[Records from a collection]
[Start of Attachment]

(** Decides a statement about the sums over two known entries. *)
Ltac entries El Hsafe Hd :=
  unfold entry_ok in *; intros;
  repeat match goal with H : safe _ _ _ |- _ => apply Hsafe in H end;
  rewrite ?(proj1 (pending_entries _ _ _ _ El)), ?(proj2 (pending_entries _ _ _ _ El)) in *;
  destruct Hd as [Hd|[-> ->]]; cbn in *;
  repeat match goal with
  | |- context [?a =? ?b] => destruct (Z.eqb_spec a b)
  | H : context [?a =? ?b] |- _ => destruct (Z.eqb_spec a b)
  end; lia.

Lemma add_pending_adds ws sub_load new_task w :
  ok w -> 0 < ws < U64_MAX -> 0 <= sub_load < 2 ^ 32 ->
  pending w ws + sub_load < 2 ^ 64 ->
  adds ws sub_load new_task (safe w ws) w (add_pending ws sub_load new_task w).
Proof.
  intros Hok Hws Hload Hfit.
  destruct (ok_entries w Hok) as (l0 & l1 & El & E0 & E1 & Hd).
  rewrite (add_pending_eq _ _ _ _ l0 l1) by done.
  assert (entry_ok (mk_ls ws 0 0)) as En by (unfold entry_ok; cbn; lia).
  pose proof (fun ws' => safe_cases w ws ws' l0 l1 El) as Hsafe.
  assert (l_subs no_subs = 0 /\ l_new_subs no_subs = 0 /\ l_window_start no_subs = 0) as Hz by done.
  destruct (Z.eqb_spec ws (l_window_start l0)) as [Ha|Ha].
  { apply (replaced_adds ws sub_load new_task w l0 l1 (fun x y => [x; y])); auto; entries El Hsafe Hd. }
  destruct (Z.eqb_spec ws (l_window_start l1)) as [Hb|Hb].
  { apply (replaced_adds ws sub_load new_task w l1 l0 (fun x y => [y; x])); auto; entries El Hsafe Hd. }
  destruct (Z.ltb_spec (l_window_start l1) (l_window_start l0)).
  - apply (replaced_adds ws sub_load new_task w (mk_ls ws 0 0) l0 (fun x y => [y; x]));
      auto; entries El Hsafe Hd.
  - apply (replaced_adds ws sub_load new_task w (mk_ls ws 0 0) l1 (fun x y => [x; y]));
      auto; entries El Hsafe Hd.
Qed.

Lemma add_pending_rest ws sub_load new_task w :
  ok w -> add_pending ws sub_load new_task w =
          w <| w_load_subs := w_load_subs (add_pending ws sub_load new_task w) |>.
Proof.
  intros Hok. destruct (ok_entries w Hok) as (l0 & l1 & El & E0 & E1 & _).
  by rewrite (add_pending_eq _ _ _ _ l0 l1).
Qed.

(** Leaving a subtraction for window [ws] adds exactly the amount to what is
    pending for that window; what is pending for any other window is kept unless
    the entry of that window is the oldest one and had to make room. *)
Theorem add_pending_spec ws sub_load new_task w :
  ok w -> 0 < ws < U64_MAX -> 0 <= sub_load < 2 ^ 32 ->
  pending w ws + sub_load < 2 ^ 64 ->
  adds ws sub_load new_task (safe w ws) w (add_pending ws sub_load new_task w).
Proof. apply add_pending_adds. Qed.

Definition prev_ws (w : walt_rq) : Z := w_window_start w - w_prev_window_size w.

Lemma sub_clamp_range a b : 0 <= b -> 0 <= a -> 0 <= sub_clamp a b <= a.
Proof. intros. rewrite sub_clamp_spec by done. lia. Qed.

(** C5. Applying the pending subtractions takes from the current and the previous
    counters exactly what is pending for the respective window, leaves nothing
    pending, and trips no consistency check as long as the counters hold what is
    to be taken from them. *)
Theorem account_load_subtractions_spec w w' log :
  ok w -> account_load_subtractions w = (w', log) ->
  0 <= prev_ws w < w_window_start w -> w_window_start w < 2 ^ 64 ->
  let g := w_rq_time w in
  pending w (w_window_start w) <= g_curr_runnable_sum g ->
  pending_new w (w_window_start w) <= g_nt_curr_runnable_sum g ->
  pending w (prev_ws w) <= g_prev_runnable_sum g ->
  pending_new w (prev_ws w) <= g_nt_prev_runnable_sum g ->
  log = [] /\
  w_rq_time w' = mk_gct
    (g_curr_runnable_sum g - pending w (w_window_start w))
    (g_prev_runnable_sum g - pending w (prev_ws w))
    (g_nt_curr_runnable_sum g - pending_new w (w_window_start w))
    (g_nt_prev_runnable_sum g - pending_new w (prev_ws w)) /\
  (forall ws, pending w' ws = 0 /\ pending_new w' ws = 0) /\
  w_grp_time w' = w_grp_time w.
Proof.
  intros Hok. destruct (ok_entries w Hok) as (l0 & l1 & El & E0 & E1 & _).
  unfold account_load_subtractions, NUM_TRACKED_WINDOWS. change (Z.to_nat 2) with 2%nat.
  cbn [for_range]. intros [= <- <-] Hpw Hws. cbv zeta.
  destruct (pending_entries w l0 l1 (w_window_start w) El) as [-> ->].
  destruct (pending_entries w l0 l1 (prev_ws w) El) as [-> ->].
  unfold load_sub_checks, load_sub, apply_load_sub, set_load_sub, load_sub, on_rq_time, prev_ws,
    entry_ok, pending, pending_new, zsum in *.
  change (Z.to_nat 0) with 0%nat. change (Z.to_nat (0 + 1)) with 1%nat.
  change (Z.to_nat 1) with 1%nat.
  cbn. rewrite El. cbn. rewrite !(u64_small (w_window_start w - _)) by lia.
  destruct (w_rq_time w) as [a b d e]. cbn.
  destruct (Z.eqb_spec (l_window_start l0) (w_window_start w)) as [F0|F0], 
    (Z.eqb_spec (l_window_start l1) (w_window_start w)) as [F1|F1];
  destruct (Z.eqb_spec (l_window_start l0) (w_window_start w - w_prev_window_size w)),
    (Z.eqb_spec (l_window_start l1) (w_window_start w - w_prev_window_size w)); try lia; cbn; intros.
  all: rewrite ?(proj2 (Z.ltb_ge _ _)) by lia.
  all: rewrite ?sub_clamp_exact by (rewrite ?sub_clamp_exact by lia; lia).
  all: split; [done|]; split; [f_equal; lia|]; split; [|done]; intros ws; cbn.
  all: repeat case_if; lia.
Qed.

[End of Attachment]

Copy the lines above exactly, beginning at the line that has "Lemma add_pending_rest ws" and stopping after the line that has "pending w (prev_ws w) <= g_prev_runnable_sum", and omit the rest.

Answer for the task
Lemma add_pending_rest ws sub_load new_task w :
  ok w -> add_pending ws sub_load new_task w =
          w <| w_load_subs := w_load_subs (add_pending ws sub_load new_task w) |>.
Proof.
  intros Hok. destruct (ok_entries w Hok) as (l0 & l1 & El & E0 & E1 & _).
  by rewrite (add_pending_eq _ _ _ _ l0 l1).
Qed.

(** Leaving a subtraction for window [ws] adds exactly the amount to what is
    pending for that window; what is pending for any other window is kept unless
    the entry of that window is the oldest one and had to make room. *)
Theorem add_pending_spec ws sub_load new_task w :
  ok w -> 0 < ws < U64_MAX -> 0 <= sub_load < 2 ^ 32 ->
  pending w ws + sub_load < 2 ^ 64 ->
  adds ws sub_load new_task (safe w ws) w (add_pending ws sub_load new_task w).
Proof. apply add_pending_adds. Qed.

Definition prev_ws (w : walt_rq) : Z := w_window_start w - w_prev_window_size w.

Lemma sub_clamp_range a b : 0 <= b -> 0 <= a -> 0 <= sub_clamp a b <= a.
Proof. intros. rewrite sub_clamp_spec by done. lia. Qed.

(** C5. Applying the pending subtractions takes from the current and the previous
    counters exactly what is pending for the respective window, leaves nothing
    pending, and trips no consistency check as long as the counters hold what is
    to be taken from them. *)
Theorem account_load_subtractions_spec w w' log :
  ok w -> account_load_subtractions w = (w', log) ->
  0 <= prev_ws w < w_window_start w -> w_window_start w < 2 ^ 64 ->
  let g := w_rq_time w in
  pending w (w_window_start w) <= g_curr_runnable_sum g ->
  pending_new w (w_window_start w) <= g_nt_curr_runnable_sum g ->
  pending w (prev_ws w) <= g_prev_runnable_sum g ->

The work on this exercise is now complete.